* Work request
From the data underneath, reproduce exactly the stretch that begins at the line with "Definition setError (v" and ends after the line with "Definition handleMarkingsChange (markingsExist".

Saved data entries:
+--

(** The state and the effects after a sequence of events, oldest first. *)
Fixpoint run (trace : list Event) (s : State) (out : list effect)
  : State * list effect :=
  match trace with
  | [] => (s, out)
  | e :: rest =>
      let '(s1, out1) := handle e s in run rest s1 (out ++ out1)
  end.

(** The files handed to the host, oldest first. *)
Fixpoint uploads (out : list effect) : list File :=
  match out with
  | [] => []
  | onImageUpload f :: rest => f :: uploads rest
  | _ :: rest => uploads rest
  end.

(** The files of a trace whose type the handlers accept: the first file
    of a change or of an enabled drop, when its type starts with
    [image/]. *)
Definition accepted (e : Event) : list File :=
  match e with
  | Change (f :: _) | Drop false (f :: _) =>
      if String.prefix "image/" (type f) then [file f] else []
  | _ => []
  end.

End Uploader.

(* ================================================================== *)
(** ** geminiService

    [getExplanationForImageRegion], in its two versions: the one of
    [src/utils/geminiService.ts], which reads the key from the environment
    and builds its client when the module loads, and the one with an
    [apiKey] parameter and a client built once on demand
    ([getGeminiClient]).  The request to the Gemini API is asynchronous;
    what comes of asking for it through the SDK is [ApiOutcome]. *)

Module Gemini.

Definition PROMPT_TEXT : string :=
  "You are an expert at analyzing images and identifying specific regions.
The user has provided an image with red ink markings (like underlines or circles) to highlight specific parts.
Please provide a concise and informative explanation or meaning of the content indicated by these markings.
Focus only on what is marked. If it's text, explain the text. If it's an object or area, describe it and its context within the markings.
Be descriptive and clear.".

(** A [GoogleGenAI] instance, known by the key it was built with. *)
Record Client : Type := mkClient { apiKey : string }.

Record Request : Type := mkRequest {
  model : string;
  mimeType : string;
  data : string;
  text : string
}.

(** What comes of asking the SDK: [generateContent] resolves with a
    response whose text may be missing, or rejects with an [Error] or with
    something else; or the SDK throws an [Error] before [generateContent]
    is called.  The last is what [ai.getGenerativeModel(...)] does when the
    object [new GoogleGenAI] built has no such method: the code reaches
    the method through a cast, [as unknown as GoogleGenAIWithModel]. *)
Inductive ApiOutcome : Type :=
| Resolves (text : option string)
| RejectsError (message : string)
| RejectsOther
| Throws (message : string).

(** The promise a call returns, once settled. *)
Inductive Settled : Type :=
| Fulfilled (explanation : string)
| Rejected (message : string).

(** [annotatedImageDataBase64.split(",")[1]] *)
Definition base64DataWithoutPrefix (annotatedImageDataBase64 : string)
  : option string :=
  nth_error (split ","%char annotatedImageDataBase64) 1.

(** What a call did besides settling: the requests it made (the calls of
    [generateContent]), with the client that made them, and what it wrote
    with [console.error] (the message of the error caught, when it is an
    [Error]). *)
Record Run : Type := mkRun {
  settled : Settled;
  requests : list (Client * Request);
  console : list (option string)
}.

(** The [catch] block; [error] is the message of the value caught when it
    is an [Error]. *)
Definition catch (error : option string) : Settled :=
  match error with
  | Some message =>
      if includes "API key not valid" message
      then Rejected "Invalid API Key. Please check your configuration."
      else Rejected ("Gemini API request failed: " ++ message)
  | None =>
      Rejected
        "An unknown error occurred while communicating with the Gemini API."
  end.

Definition rejected (message : string) : Run :=
  {| settled := Rejected message; requests := []; console := [] |}.

(** The [try] block of [src/utils/geminiService.ts]:
    [ai.models.generateContent] is called with the request; a response
    without text, like a rejection, ends in the [catch] block, which logs
    what it caught.  No other call of the SDK precedes [generateContent]
    there, so an [Error] the SDK throws is thrown by that call. *)
Definition request_explanation (api : Client -> Request -> ApiOutcome)
  (client : Client) (request : Request) : Run :=
  let caught error :=
    {| settled := catch error; requests := [(client, request)];
       console := [error] |} in
  match api client request with
  | Resolves (Some (String c explanation)) =>
      {| settled := Fulfilled (String c explanation);
         requests := [(client, request)]; console := [] |}
  | Resolves _ => caught (Some "No explanation received from the API."%string)
  | RejectsError message => caught (Some message)
  | RejectsOther => caught None
  | Throws message => caught (Some message)
  end.

(** The [try] block of the version with a parameter, once
    [getGeminiClient] returned the client: [ai.getGenerativeModel] comes
    first, and when it throws the [catch] block gets the error with no
    request made; otherwise [model.generateContent] is called and the
    block goes on as above. *)
Definition request_by_model (api : Client -> Request -> ApiOutcome)
  (client : Client) (request : Request) : Run :=
  match api client request with
  | Throws message =>
      {| settled := catch (Some message); requests := [];
         console := [Some message] |}
  | Resolves _ | RejectsError _ | RejectsOther =>
      request_explanation api client request
  end.

(** [src/utils/geminiService.ts]: [API_KEY] is [process.env.API_KEY]; the
    client is built with [API_KEY || ""] when the module loads. *)
Definition getExplanationForImageRegion_env (API_KEY : option string)
  (api : Client -> Request -> ApiOutcome) (annotatedImageDataBase64 : string)
  : Run :=
  let ai :=
    {| apiKey := match API_KEY with
                 | Some key => key
                 | None => EmptyString
                 end |} in
  if falsy API_KEY then rejected "Gemini API key is not configured."
  else
    match base64DataWithoutPrefix annotatedImageDataBase64 with
    | Some (String c payload) =>
        request_explanation api ai
          {| model := "gemini-2.5-flash"; mimeType := "image/png";
             data := String c payload; text := PROMPT_TEXT |}
    | Some EmptyString | None => rejected "Invalid image data format."
    end.

(** [getGeminiClient]: the module keeps one client, [_ai], and builds it
    at the first call. *)
Definition getGeminiClient (key : string) (_ai : option Client)
  : Client * option Client :=
  match _ai with
  | None => ({| apiKey := key |}, Some {| apiKey := key |})
  | Some client => (client, Some client)
  end.

(** The version with the [apiKey] parameter (it defaults to
    [API_KEY || ""]); [_ai] is threaded. *)
Definition getExplanationForImageRegion
  (api : Client -> Request -> ApiOutcome)
  (annotatedImageDataBase64 key : string) (_ai : option Client)
  : Run * option Client :=
  if falsy (Some key) then (rejected "Gemini API key is not configured.", _ai)
  else
    match base64DataWithoutPrefix annotatedImageDataBase64 with
    | Some (String c payload) =>
        let '(ai, _ai1) := getGeminiClient key _ai in
        (request_by_model api ai
           {| model := "gemini-2.5-flash-preview-04-17";
              mimeType := "image/png"; data := String c payload;
              text := PROMPT_TEXT |},
         _ai1)
    | Some EmptyString | None => (rejected "Invalid image data format.", _ai)
    end.

End Gemini.

(* ================================================================== *)
(** ** App

    The host: it keeps the uploaded file and the markings flag, and
    [handleLearn] sends the annotated image to the service of
    [src/utils/geminiService.ts]. *)

Module App.

Record State : Type := mkState {
  uploadedFile : option File;
  isLoading : bool;
  error : option string;
  geminiResponse : option string;
  hasMarkings : bool
}.

Definition initialState : State :=
  {| uploadedFile := None; isLoading := false; error := None;
     geminiResponse := None; hasMarkings := false |}.

Definition setError (v : option string) (s : State) : State :=
  {| uploadedFile := uploadedFile s; isLoading := isLoading s; error := v;
     geminiResponse := geminiResponse s; hasMarkings := hasMarkings s |}.

Definition setIsLoading (v : bool) (s : State) : State :=
  {| uploadedFile := uploadedFile s; isLoading := v; error := error s;
     geminiResponse := geminiResponse s; hasMarkings := hasMarkings s |}.

Definition setGeminiResponse (v : option string) (s : State) : State :=
  {| uploadedFile := uploadedFile s; isLoading := isLoading s;
     error := error s; geminiResponse := v; hasMarkings := hasMarkings s |}.

(** [handleMarkingsChange], the [onSelectionChange] the component gets. *)
Definition handleMarkingsChange (markingsExist : bool) (s : State) : State :=
  {| uploadedFile := uploadedFile s; isLoading := isLoading s;
     error := error s; geminiResponse := geminiResponse s;
     hasMarkings := markingsExist |}.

+--

* Your solution
Definition setError (v : option string) (s : State) : State :=
  {| uploadedFile := uploadedFile s; isLoading := isLoading s; error := v;
     geminiResponse := geminiResponse s; hasMarkings := hasMarkings s |}.

Definition setIsLoading (v : bool) (s : State) : State :=
  {| uploadedFile := uploadedFile s; isLoading := v; error := error s;
     geminiResponse := geminiResponse s; hasMarkings := hasMarkings s |}.

Definition setGeminiResponse (v : option string) (s : State) : State :=
  {| uploadedFile := uploadedFile s; isLoading := isLoading s;
     error := error s; geminiResponse := v; hasMarkings := hasMarkings s |}.

(** [handleMarkingsChange], the [onSelectionChange] the component gets. *)
Definition handleMarkingsChange (markingsExist : bool) (s : State) : State :=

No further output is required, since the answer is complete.